[Exercise details]
Your output should be the lines of the entries below, exactly, from the first one through the line that holds "as (a' & Hres".

Stored data:

(** C14. A snapshot loses nothing: if taking one succeeds, it matches the
    identity it was taken for, and restoring it into a fresh assembler over the
    same bytes gives the same durable state (progress tables, counters, budget,
    flags, playback state), with no header open. *)
Theorem snapshot_restore `{!Sha256Sized} maxBytes (a : trackAssembler F W) init segs identity state expected (f : F) (w : W) :
  progress maxBytes a init segs -> maxBytes <= MaxInt64 ->
  snapshotCheckpoint a identity = Ok state -> file_data f = asm_contents a ->
  checkpointIdentity_matches identity state = true /\
  exists a', restoreCheckpoint (newTrackAssembler (asm_format a) expected (Some f) maxBytes w) state maxBytes = (None, a') /\
    same_durable a a' /\ asm_active a' = ∅.
Proof.
  intros Hp Hmax Hs Hf. pose proof (snapshot_typed _ _ _ _ _ _ Hp Hmax Hs) as Hty.
  destruct (snapshot_part_matches _ _ _ _ _ _ Hp Hs) as [Hm Hr].
  apply snapshotCheckpoint_ok in Hs as [Hid Hval [Hi [Hi1 _]] (Hfv & He & Hh) (Hn & Hc & Ht) _]. split; [done|].
  pose proof (proj1 (validateCheckpoint_spec state Hty) Hval) as Hw. pose proof Hp as [Pf Pi Pw Pl Pn _ Pt Pb _ _ _ _].
  destruct (restore_progress (newTrackAssembler (asm_format a) expected (Some f) maxBytes w) state maxBytes init segs)
    as (a' & Hres & [Pf' Pi' Pw' Pl' Pn' _ Pt' Pb' _ _ _ _] & _ & Hfmt & _ & _ & Hact & _ & Hi' & Hfv' & He' & Hh' & Hcum & Hrg); try done.
  { unfold asm_contents. simpl. by rewrite Hf. }
  { lia. }
  simpl in Hfmt, Hrg. exists a'. split; [done|]. split; [|done]. split; try congruence.
  - rewrite Pt' in *. rewrite Pt, Pf', Pf in *. split; [lia|done].
  - rewrite Hi', Hi in *. split; [done|]. intros Hw1. rewrite Hw1 in *. destruct Pi as [-> ->], Pi' as [-> ->]. done.
  - split; [congruence|]. congruence.
  - split; apply map_eq; intros k; by rewrite ?Pw', ?Pw, ?Pl', ?Pl.
  - unfold playbackState. by rewrite Hcum, Hrg, Hfv', Hr, Hfv, Hc.
Qed.

(** An initialization segment cannot be committed while the first media
    header is open: the sequence already counts as started, so the snapshot
    taken by the commit is refused, and with it the download, although media
    headers may be interleaved. *)
Theorem snapshot_refuses_open_first_segment (a : trackAssembler F W) identity (save : sabrCheckpoint -> option go_error * W) :
  asm_hasSequence a = true -> asm_bufferedRanges a = [] ->
  let hook a := match snapshotCheckpoint a identity with Err e => (Some e, asm_world a) | Ok state => save state end in
  asm_file a = None \/ (exists file file', asm_file a = Some file /\ file_Sync file = (None, file')) ->
  (commitProgress (Some hook) a).1 = Some ErrCheckpointInvalid.
Proof.
  intros Hh Hr hook Hfile.
  assert (forall file', (run_onCommit hook (a <| asm_file := file' |>)).1 = Some ErrCheckpointInvalid) as Hrun.
  { intros file'. unfold run_onCommit, hook, snapshotCheckpoint. simpl. rewrite Hr. simpl.
    match goal with |- context [validateCheckpoint ?st] =>
      destruct (validateCheckpoint st) as [[]|e] eqn:Ev; [apply validateCheckpoint_sequence in Ev|apply validateCheckpoint_err in Ev] end.
    - by destruct (asm_initWritten a).
    - by destruct (asm_initWritten a).
    - simpl. by subst. }
  unfold commitProgress. destruct Hfile as [E|(file & file' & E & Hs)]; rewrite E; [|rewrite Hs; apply Hrun].
  specialize (Hrun None). by destruct a; simpl in *; subst.
Qed.

End Claims.

(** ** Witnesses *)

Section Witnesses.
#[local] Existing Instance padded_digest.

#[local] Instance padded_digest_sized : Sha256Sized.
Proof. split. intros data. unfold zlen, sha256_Size. cbn [sha256_Sum256 padded_digest]. rewrite length_take, length_app, repeat_length. lia. Qed.

Definition sample_identity : checkpointIdentity := identityFromConfig sample_config.
Definition sample_assembler : trackAssembler bytes unit :=
  (consume_parts None w_new (track_parts w_format_payload w_init w_segs)).2.
Definition sample_checkpoint : sabrCheckpoint :=
  match snapshotCheckpoint sample_assembler sample_identity with Ok state => state | Err _ => baseCheckpoint sample_identity end.

Lemma sample_checkpoint_typed : checkpoint_typed sample_checkpoint.
Proof.
  split; [vm_compute; split; discriminate|]. let v := eval vm_compute in (cp_Segments sample_checkpoint) in
    change (cp_Segments sample_checkpoint) with v.
  repeat (apply Forall_cons; split; [vm_compute; repeat split; discriminate|]). apply Forall_nil. done.
Qed.

Lemma checkpoint_validation_exact_witness : checkpoint_wf sample_checkpoint.
Proof. apply (checkpoint_validation_exact sample_checkpoint); [exact sample_checkpoint_typed|vm_compute; reflexivity]. Defined.

Lemma resume_sound_witness :
  exists a' init segs,
    restoreCheckpoint (newTrackAssembler w_format 10000 (Some (lit "initabcdef")) 100 tt) sample_checkpoint 100 = (None, a') /\
    part_matches sample_checkpoint init segs /\ progress 100 a' init segs /\ asm_inv 100 a' /\
    playbackState a' = (10000, map (range_of w_format) (cp_Segments sample_checkpoint), true) /\
    asm_nextSequence a' = 2.
Proof.
  apply (resume_sound LstatNotExist (LstatInfo true 14) (mkIoFile (lit "initabcdeftorn") None) sample_checkpoint).
  - exact sample_checkpoint_typed.
  - vm_compute. reflexivity.
  - vm_compute. reflexivity.
  - vm_compute. split; discriminate.
Defined.

(** The assembler of the sample track, with its progress. *)
Lemma sample_resumed :
  exists a : trackAssembler bytes unit,
    restoreCheckpoint (newTrackAssembler w_format 10000 (Some (lit "initabcdef")) 100 tt) sample_checkpoint 100 = (None, a) /\
    progress 100 a (lit "init") [lit "abc"; lit "def"].
Proof.
  destruct (restore_progress (newTrackAssembler w_format 10000 (Some (lit "initabcdef")) 100 tt) sample_checkpoint 100
    (lit "init") [lit "abc"; lit "def"]) as (a & Hr & Hp & _).
  - exact sample_checkpoint_typed.
  - apply validateCheckpoint_spec; [exact sample_checkpoint_typed|vm_compute; reflexivity].
  - split; [vm_compute; by split|]. let v := eval vm_compute in (cp_Segments sample_checkpoint) in
      change (cp_Segments sample_checkpoint) with v.
    repeat (apply List.Forall2_cons; [vm_compute; by split|]). apply List.Forall2_nil.
  - reflexivity.
  - reflexivity.
  - vm_compute. split; discriminate.
  - exists a. split; [exact Hr|exact Hp].
Qed.

Lemma snapshot_restore_witness :
  exists (a a' : trackAssembler bytes unit) state,
    snapshotCheckpoint a sample_identity = Ok state /\
    restoreCheckpoint (newTrackAssembler (asm_format a) 10000 (Some (lit "initabcdef")) 100 tt) state 100 = (None, a') /\
    same_durable a a' /\ asm_active a' = ∅.
Proof.
  destruct sample_resumed as (a & Hr & Hp). vm_compute in Hr. injection Hr as <-.
  match type of Hp with progress _ ?a _ _ =>
    destruct (snapshotCheckpoint a sample_identity) as [state|e] eqn:Es; [|vm_compute in Es; discriminate];
    destruct (snapshot_restore 100 a _ _ sample_identity state 10000 (lit "initabcdef") tt Hp) as [_ (a' & H1 & H2 & H3)] end.
  - vm_compute. discriminate.
  - exact Es.
  - reflexivity.
  - eexists _, a', state. split; [exact Es|]. split; [exact H1|]. split; assumption.
Defined.

(** The header of segment 0 is announced before the initialization segment
    ends. *)
Lemma snapshot_refuses_open_first_segment_witness :
  let a := (consume_parts None w_new
    [mkPart PartFormatInitializationMetadata w_format_payload;
     mkPart PartMediaHeader (ms_payload w_init); media_part 1 (lit "init");
     mkPart PartMediaHeader (marshalMediaHeader (w_header 2 0 false))]).2 in
  let hook a := match snapshotCheckpoint a sample_identity with Err e => (Some e, asm_world a) | Ok state => (None, tt) end in
  (finalizeSegment (Some hook) a (part_Payload (end_part 1))).1 = Some ErrCheckpointInvalid /\
  (commitProgress (Some hook) (finalizeSegment None a (part_Payload (end_part 1))).2).1 = Some ErrCheckpointInvalid.
Proof.
  intros a hook. split; [vm_compute; reflexivity|].
  apply (snapshot_refuses_open_first_segment _ sample_identity (fun _ => (None, tt))).
  - vm_compute. reflexivity.
  - vm_compute. reflexivity.
  - right. exists (lit "init"), (lit "init"). split; vm_compute; reflexivity.
Defined.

[Solution to the problem]
(** C14. A snapshot loses nothing: if taking one succeeds, it matches the
    identity it was taken for, and restoring it into a fresh assembler over the
    same bytes gives the same durable state (progress tables, counters, budget,
    flags, playback state), with no header open. *)
Theorem snapshot_restore `{!Sha256Sized} maxBytes (a : trackAssembler F W) init segs identity state expected (f : F) (w : W) :
  progress maxBytes a init segs -> maxBytes <= MaxInt64 ->
  snapshotCheckpoint a identity = Ok state -> file_data f = asm_contents a ->
  checkpointIdentity_matches identity state = true /\
  exists a', restoreCheckpoint (newTrackAssembler (asm_format a) expected (Some f) maxBytes w) state maxBytes = (None, a') /\
    same_durable a a' /\ asm_active a' = ∅.
Proof.
  intros Hp Hmax Hs Hf. pose proof (snapshot_typed _ _ _ _ _ _ Hp Hmax Hs) as Hty.
  destruct (snapshot_part_matches _ _ _ _ _ _ Hp Hs) as [Hm Hr].
  apply snapshotCheckpoint_ok in Hs as [Hid Hval [Hi [Hi1 _]] (Hfv & He & Hh) (Hn & Hc & Ht) _]. split; [done|].
  pose proof (proj1 (validateCheckpoint_spec state Hty) Hval) as Hw. pose proof Hp as [Pf Pi Pw Pl Pn _ Pt Pb _ _ _ _].
  destruct (restore_progress (newTrackAssembler (asm_format a) expected (Some f) maxBytes w) state maxBytes init segs)
    as (a' & Hres & [Pf' Pi' Pw' Pl' Pn' _ Pt' Pb' _ _ _ _] & _ & Hfmt & _ & _ & Hact & _ & Hi' & Hfv' & He' & Hh' & Hcum & Hrg); try done.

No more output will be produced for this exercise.